» **What you need to do**: For the entries that follow, restate word for word the line containing "- destruct IH", the line containing "<-. unfold getAxisValueForGamepad.", and every line that lies between them.

» **Data to examine**:
Lemma round_nearest_even_nonneg m l :
  (0 ≤ m)%Z → (0 ≤ round_nearest_even m l)%Z.
Proof.
  intros Hm. destruct l as [|[]]; simpl; try lia.
  destruct (Z.even m); lia.
Qed.

Lemma binary_round_aux_not_nan sx mx ex lx :
  (0 ≤ mx)%Z → binary_round_aux prec emax sx mx ex lx ≠ S754_nan.
Proof.
  intros Hm. unfold binary_round_aux.
  pose proof (shr_fexp_nonneg mx ex lx Hm) as H1.
  destruct (shr_fexp prec emax mx ex lx) as [mrs' e']. simpl in H1.
  pose proof (shr_fexp_nonneg
                (round_nearest_even (shr_m mrs') (loc_of_shr_record mrs'))
                e' loc_Exact (round_nearest_even_nonneg _ _ H1)) as H2.
  destruct (shr_fexp prec emax _ e' loc_Exact) as [mrs'' e'']. simpl in H2.
  destruct (shr_m mrs''); [done| |lia].
  by destruct (e'' <=? emax - prec)%Z.
Qed.

Lemma div_eucl_quotient_nonneg a b :
  (0 ≤ a)%Z → (0 < b)%Z → (0 ≤ (Z.div_eucl a b).1)%Z.
Proof.
  intros Ha Hb. pose proof (Z.div_pos a b Ha Hb) as Hq.
  unfold Z.div in Hq. by destruct (Z.div_eucl a b).
Qed.

Lemma decimal_not_nan neg n f : decimal neg n f ≠ S754_nan.
Proof.
  destruct n as [|p]; [done|]. unfold decimal, SFdiv.
  destruct (SFdiv_core_binary prec emax (Z.pos p) 0
              (Z.pos (Z.to_pos (10 ^ Z.of_nat f))) 0) as [[mz ez] lz] eqn:Hd.
  apply binary_round_aux_not_nan.
  unfold SFdiv_core_binary in Hd.
  set (m' := match _ with Z.pos _ => _ | _ => _ end) in Hd.
  assert (Hm' : (0 ≤ m')%Z).
  { unfold m'. destruct (_ - _ - _)%Z; [lia| |lia].
    apply Z.shiftl_nonneg. lia. }
  pose proof (div_eucl_quotient_nonneg m'
                (Z.pos (Z.to_pos (10 ^ Z.of_nat f))) Hm' (Pos2Z.is_pos _))
    as Hq.
  destruct (Z.div_eucl m' _) as [q r]. injection Hd as <- _ _. exact Hq.
Qed.

Lemma parseFloat_toFixed_not_nan v f :
  v ≠ S754_nan → parseFloat (toFixed v f) ≠ S754_nan.
Proof.
  destruct v as [s|s| |s m e]; intros Hv; [done..|]. unfold toFixed.
  destruct (SFleb _ _); [done|]. apply decimal_not_nan.
Qed.

End RoundingFacts.

Lemma normalize_axis_not_nan deadzone v : normalize_axis deadzone v ≠ S754_nan.
Proof.
  unfold normalize_axis. destruct (gt (abs v) deadzone) eqn:Hgt; [|done].
  apply parseFloat_toFixed_not_nan. by eapply gt_abs_not_nan.
Qed.

Lemma isButtonPressedOnGamepad_true_iff s g b :
  isButtonPressedOnGamepad s g b = true ↔
  ∃ pb st, buttonStates s !! g = Some pb ∧ pb !! b = Some st
           ∧ pressed st = true.
Proof.
  unfold isButtonPressedOnGamepad, button_pressed. split.
  - destruct (buttonStates s !! g) as [pb|]; [|done].
    destruct (pb !! b) as [st|] eqn:Hst; [|done]. rewrite orb_false_r.
    intros Hp. exists pb, st. auto.
  - intros (pb & st & -> & -> & ->). done.
Qed.

(** X1. A button is pressed on some device exactly when it is pressed on a
    device of some slot: the query over all devices is the disjunction, over
    the slots, of the query for one device. *)
Theorem isButtonPressed_some_gamepad (s : Store) (b : nat) :
  isButtonPressed s b = true ↔ ∃ g, isButtonPressedOnGamepad s g b = true.
Proof.
  rewrite isButtonPressed_true_iff. split.
  - intros (k & pb & st & H). exists k.
    apply isButtonPressedOnGamepad_true_iff. eauto.
  - intros (g & H). apply isButtonPressedOnGamepad_true_iff in H.
    destruct H as (pb & st & H). eauto.
Qed.

Lemma getAxisValue_loop_cases deadzone a (pads : list (nat * gmap nat number)) :
  getAxisValue_loop deadzone a pads = zero
  ∨ ∃ k pad v, (k, pad) ∈ pads ∧ pad !! a = Some v
               ∧ axis_counts deadzone (Some v) = true
               ∧ getAxisValue_loop deadzone a pads = v.
Proof.
  induction pads as [|[k0 p0] rest IH]; [by left|]. simpl.
  destruct (axis_counts deadzone (p0 !! a)) eqn:Hc.
  - destruct (p0 !! a) as [v|] eqn:Hv; [|done]. right.
    exists k0, p0, v. split; [left|]. done.
  - destruct IH as [IH|(k & pad & v & Hin & IH)]; [by left|right].
    exists k, pad, v. split; [by right|done].
Qed.

(** X2. What [getAxisValue] returns is either 0 or the answer of
    [getAxisValueForGamepad] for some slot, and then a non-zero value of a
    magnitude above the deadzone: the query over all devices never makes up
    a value. *)
Theorem getAxisValue_zero_or_device (deadzone : number) (s : Store) (a : nat) :
  getAxisValue deadzone s a = zero
  ∨ ∃ k, getAxisValueForGamepad s k a = getAxisValue deadzone s a
         ∧ counts deadzone (getAxisValue deadzone s a).
Proof.
  unfold getAxisValue.
  destruct (getAxisValue_loop_cases deadzone a (object_entries (axisStates s)))
    as [H|(k & pad & v & Hin & Hv & Hc & H)]; [by left|right].
  rewrite H. exists k. apply elem_of_object_entries in Hin.
  split; [|by apply axis_counts_iff].
  unfold getAxisValueForGamepad. rewrite Hin. simpl. rewrite Hv.
  simpl in Hc. apply andb_true_iff in Hc as [-> _]. done.
Qed.

(** X3. Neither axis query ever returns NaN or the negative zero, whatever
    the store holds: a falsy stored value is answered by the literal 0. *)
Theorem axis_queries_plain_numbers (deadzone : number) (s : Store)
    (g a : nat) :
  getAxisValueForGamepad s g a ≠ S754_nan
  ∧ getAxisValueForGamepad s g a ≠ S754_zero true
  ∧ getAxisValue deadzone s a ≠ S754_nan
  ∧ getAxisValue deadzone s a ≠ S754_zero true.
Proof.
  assert (Hfg : ∀ r, (getAxisValueForGamepad s g a = r) →
                     r = zero ∨ truthy r = true).
  { intros r <-. unfold getAxisValueForGamepad.
    destruct (axisStates s !! g ≫= _) as [v|]; [|by left].
    destruct (truthy v) eqn:Ht; [by right|by left]. }
  assert (Hfa : getAxisValue deadzone s a = zero
                ∨ truthy (getAxisValue deadzone s a) = true).
  { unfold getAxisValue.
    destruct (getAxisValue_loop_cases deadzone a
                (object_entries (axisStates s)))
      as [H|(k & pad & v & _ & _ & Hc & H)]; [by left|right].
    rewrite H. simpl in Hc. by apply andb_true_iff in Hc as [-> _]. }
  destruct (Hfg _ eq_refl) as [H1|H1], Hfa as [H2|H2];
    repeat split; intros E; rewrite E in *; done.
Qed.

Lemma padAxes_not_nan deadzone gp j v :
  padAxes deadzone gp !! j = Some v → v ≠ S754_nan.
Proof.
  rewrite padAxes_lookup. destruct (axes gp !! j) as [raw|]; [|done].
  intros [= <-]. apply normalize_axis_not_nan.
Qed.

Lemma axes_are_numbers_poll_gamepad deadzone s gp :
  axes_are_numbers s → axes_are_numbers (poll_gamepad deadzone s gp).
Proof.
  intros Hs. unfold poll_gamepad. destruct (gamepad_changed s gp); [|done].
  intros k pad j v. simpl. destruct (decide (index gp = k)) as [->|Hne].
  - rewrite lookup_insert_eq. intros [= <-]. apply padAxes_not_nan.
  - rewrite lookup_insert_ne by done. apply Hs.
Qed.

(** X4. In every store of a session no published axis value is NaN, whatever
    raw values, timestamps and deadzone the host and the caller supply: a raw
    NaN fails the deadzone test and is stored as 0, and rounding a number
    gives a number. *)
Theorem session_axes_are_numbers (deadzone : number) (s : Store) :
  reachable deadzone any_event s → axes_are_numbers s.
Proof.
  induction 1 as [navigator|s ev _ IH _].
  - intros k pad j v.
    destruct (buttonStates_mount navigator initial_store) as [_ ->].
    simpl. by rewrite lookup_empty.
  - destruct ev as [gp|navigator gp|navigator]; simpl.
    + exact IH.
    + intros k pad j v. simpl. destruct (decide (index gp = k)) as [->|Hne].
      * by rewrite lookup_delete_eq.
      * rewrite lookup_delete_ne by done. apply IH.
    + unfold checkGamepadInputs. apply tick_ind; [done|].
      intros s' gp _. apply axes_are_numbers_poll_gamepad.
Qed.

Lemma session_axes_are_numbers_witness :
  let gp := Sample.pad 0 (decimal false 12345 1) [S754_nan; Sample.half] in
  axes_are_numbers
    (step Sample.default_deadzone (mount (Some [Some gp]) initial_store)
          (Tick (Some [Some gp]))).
Proof.
  intros gp. apply (session_axes_are_numbers Sample.default_deadzone).
  apply reach_step; [apply reach_mount|exact I].
Defined.

(** X5. A poll tick never touches the device set or the connected flag, and
    never removes anything: a slot that had a stored timestamp, button state
    or axis state before the tick still has one after it, also when the host
    list no longer shows the device. *)
Theorem tick_only_adds (deadzone : number) (navigator : Navigator)
    (s : Store) :
  let s' := checkGamepadInputs deadzone navigator s in
  gamepads s' = gamepads s
  ∧ isGamepadConnected s' = isGamepadConnected s
  ∧ ∀ k,
      (is_Some (prevTimestamps s !! k) → is_Some (prevTimestamps s' !! k))
      ∧ (is_Some (buttonStates s !! k) → is_Some (buttonStates s' !! k))
      ∧ (is_Some (axisStates s !! k) → is_Some (axisStates s' !! k)).
Proof.
  intros s'. subst s'.
  split; [apply gamepads_tick|]. split; [apply isGamepadConnected_tick|].
  intros k. unfold checkGamepadInputs.
  apply (tick_ind deadzone (λ s',
    (is_Some (prevTimestamps s !! k) → is_Some (prevTimestamps s' !! k))
    ∧ (is_Some (buttonStates s !! k) → is_Some (buttonStates s' !! k))
    ∧ (is_Some (axisStates s !! k) → is_Some (axisStates s' !! k))));
    [done|].
  intros s' gp _ (H1 & H2 & H3). unfold poll_gamepad.
  destruct (gamepad_changed s' gp); [|done]. simpl.
  destruct (decide (index gp = k)) as [->|Hne].
  - rewrite !lookup_insert_eq. eauto.
  - rewrite !lookup_insert_ne by done. done.
Qed.

Lemma store_eq (s1 s2 : Store) :
  gamepads s1 = gamepads s2 →
  buttonStates s1 = buttonStates s2 →
  axisStates s1 = axisStates s2 →
  isGamepadConnected s1 = isGamepadConnected s2 →
  prevTimestamps s1 = prevTimestamps s2 →
  s1 = s2.
Proof. destruct s1, s2. simpl. by intros -> -> -> -> ->. Qed.

(** X6. Attach and detach compose by slot: a detach undoes an attach at the
    same slot (the result is the detach alone), a second attach at a slot
    overwrites the first, and a second detach of a slot only recomputes the
    connected flag. *)
Theorem attach_detach_compose (s : Store) (gp gp' : Gamepad)
    (navigator navigator' : Navigator) :
  index gp' = index gp →
  handleGamepadDisconnected navigator gp (handleGamepadConnected gp' s)
  = handleGamepadDisconnected navigator gp s
  ∧ handleGamepadConnected gp (handleGamepadConnected gp' s)
    = handleGamepadConnected gp s
  ∧ handleGamepadDisconnected navigator gp
      (handleGamepadDisconnected navigator' gp' s)
    = handleGamepadDisconnected navigator gp s.
Proof.
  intros Hix.
  split; [|split]; apply store_eq; simpl; rewrite ?Hix;
    by rewrite ?delete_insert_eq, ?insert_insert_eq, ?delete_delete_eq.
Qed.

Lemma attach_detach_compose_witness :
  let gp := Sample.pad 2 (decimal false 12345 1) [Sample.half] in
  let gp' := Sample.pad 2 zero [] in
  let s := handleGamepadConnected (Sample.pad 0 zero []) initial_store in
  handleGamepadDisconnected (Some [Some gp]) gp (handleGamepadConnected gp' s)
  = handleGamepadDisconnected (Some [Some gp]) gp s
  ∧ handleGamepadConnected gp (handleGamepadConnected gp' s)
    = handleGamepadConnected gp s
  ∧ handleGamepadDisconnected (Some [Some gp]) gp
      (handleGamepadDisconnected None gp' s)
    = handleGamepadDisconnected (Some [Some gp]) gp s.
Proof.
  intros gp gp' s. apply (attach_detach_compose s gp gp'). reflexivity.
Defined.

(** X7. After a detach the queries for the detached slot answer [false] and
    0, the queries for every other slot answer as before, and a button is
    pressed on some device exactly when it was pressed on a device of
    another slot. *)
Theorem detach_queries (navigator : Navigator) (gp : Gamepad) (s : Store) :
  let s' := handleGamepadDisconnected navigator gp s in
  (∀ b, isButtonPressedOnGamepad s' (index gp) b = false)
  ∧ (∀ a, getAxisValueForGamepad s' (index gp) a = zero)
  ∧ (∀ g b, g ≠ index gp →
       isButtonPressedOnGamepad s' g b = isButtonPressedOnGamepad s g b)
  ∧ (∀ g a, g ≠ index gp →
       getAxisValueForGamepad s' g a = getAxisValueForGamepad s g a)
  ∧ (∀ b, isButtonPressed s' b = true ↔
          ∃ g, g ≠ index gp ∧ isButtonPressedOnGamepad s g b = true).
Proof.
  intros s'. subst s'.
  assert (H3 : ∀ g b, g ≠ index gp →
    isButtonPressedOnGamepad (handleGamepadDisconnected navigator gp s) g b
    = isButtonPressedOnGamepad s g b).
  { intros g b Hg. unfold isButtonPressedOnGamepad. simpl.
    by rewrite lookup_delete_ne. }
  assert (H1 : ∀ b,
    isButtonPressedOnGamepad (handleGamepadDisconnected navigator gp s)
      (index gp) b = false).
  { intros b. unfold isButtonPressedOnGamepad. simpl.
    by rewrite lookup_delete_eq. }
  split; [exact H1|]. split; [|split; [exact H3|split]].
  - intros a. unfold getAxisValueForGamepad. simpl.
    by rewrite lookup_delete_eq.
  - intros g a Hg. unfold getAxisValueForGamepad. simpl.
    by rewrite lookup_delete_ne.
  - intros b. rewrite isButtonPressed_true_iff. split.
    + intros (g & pb & st & Hg & Hst & Hp). simpl in Hg.
      apply lookup_delete_Some in Hg as [Hne Hg]. exists g.
      split; [done|]. apply isButtonPressedOnGamepad_true_iff. eauto.
    + intros (g & Hne & Hg).
      apply isButtonPressedOnGamepad_true_iff in Hg
        as (pb & st & Hg & Hst & Hp).
      exists g, pb, st. simpl. rewrite lookup_delete_ne by done. done.
Qed.

Section ScanFacts.
Implicit Types (pads : list (option Gamepad)) (s : Store).

Lemma host_indexed_snoc pads slot :
  host_indexed (pads ++ [slot]) →
  host_indexed pads ∧ ∀ gp, slot = Some gp → index gp = length pads.
Proof.
  intros Hidx. split.
  - intros i gp Hi. apply Hidx. by apply lookup_app_l_Some.
  - intros gp ->. apply Hidx. by apply list_lookup_middle.
Qed.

» **Answer space**:
  - destruct IH as [IH|(k & pad & v & Hin & IH)]; [by left|right].
    exists k, pad, v. split; [by right|done].
Qed.

(** X2. What [getAxisValue] returns is either 0 or the answer of
    [getAxisValueForGamepad] for some slot, and then a non-zero value of a
    magnitude above the deadzone: the query over all devices never makes up
    a value. *)
Theorem getAxisValue_zero_or_device (deadzone : number) (s : Store) (a : nat) :
  getAxisValue deadzone s a = zero
  ∨ ∃ k, getAxisValueForGamepad s k a = getAxisValue deadzone s a
         ∧ counts deadzone (getAxisValue deadzone s a).
Proof.
  unfold getAxisValue.
  destruct (getAxisValue_loop_cases deadzone a (object_entries (axisStates s)))
    as [H|(k & pad & v & Hin & Hv & Hc & H)]; [by left|right].
  rewrite H. exists k. apply elem_of_object_entries in Hin.
  split; [|by apply axis_counts_iff].
  unfold getAxisValueForGamepad. rewrite Hin. simpl. rewrite Hv.
  simpl in Hc. apply andb_true_iff in Hc as [-> _]. done.
Qed.

(** X3. Neither axis query ever returns NaN or the negative zero, whatever
    the store holds: a falsy stored value is answered by the literal 0. *)
Theorem axis_queries_plain_numbers (deadzone : number) (s : Store)
    (g a : nat) :
  getAxisValueForGamepad s g a ≠ S754_nan
  ∧ getAxisValueForGamepad s g a ≠ S754_zero true
  ∧ getAxisValue deadzone s a ≠ S754_nan
  ∧ getAxisValue deadzone s a ≠ S754_zero true.
Proof.
  assert (Hfg : ∀ r, (getAxisValueForGamepad s g a = r) →
                     r = zero ∨ truthy r = true).
  { intros r <-. unfold getAxisValueForGamepad.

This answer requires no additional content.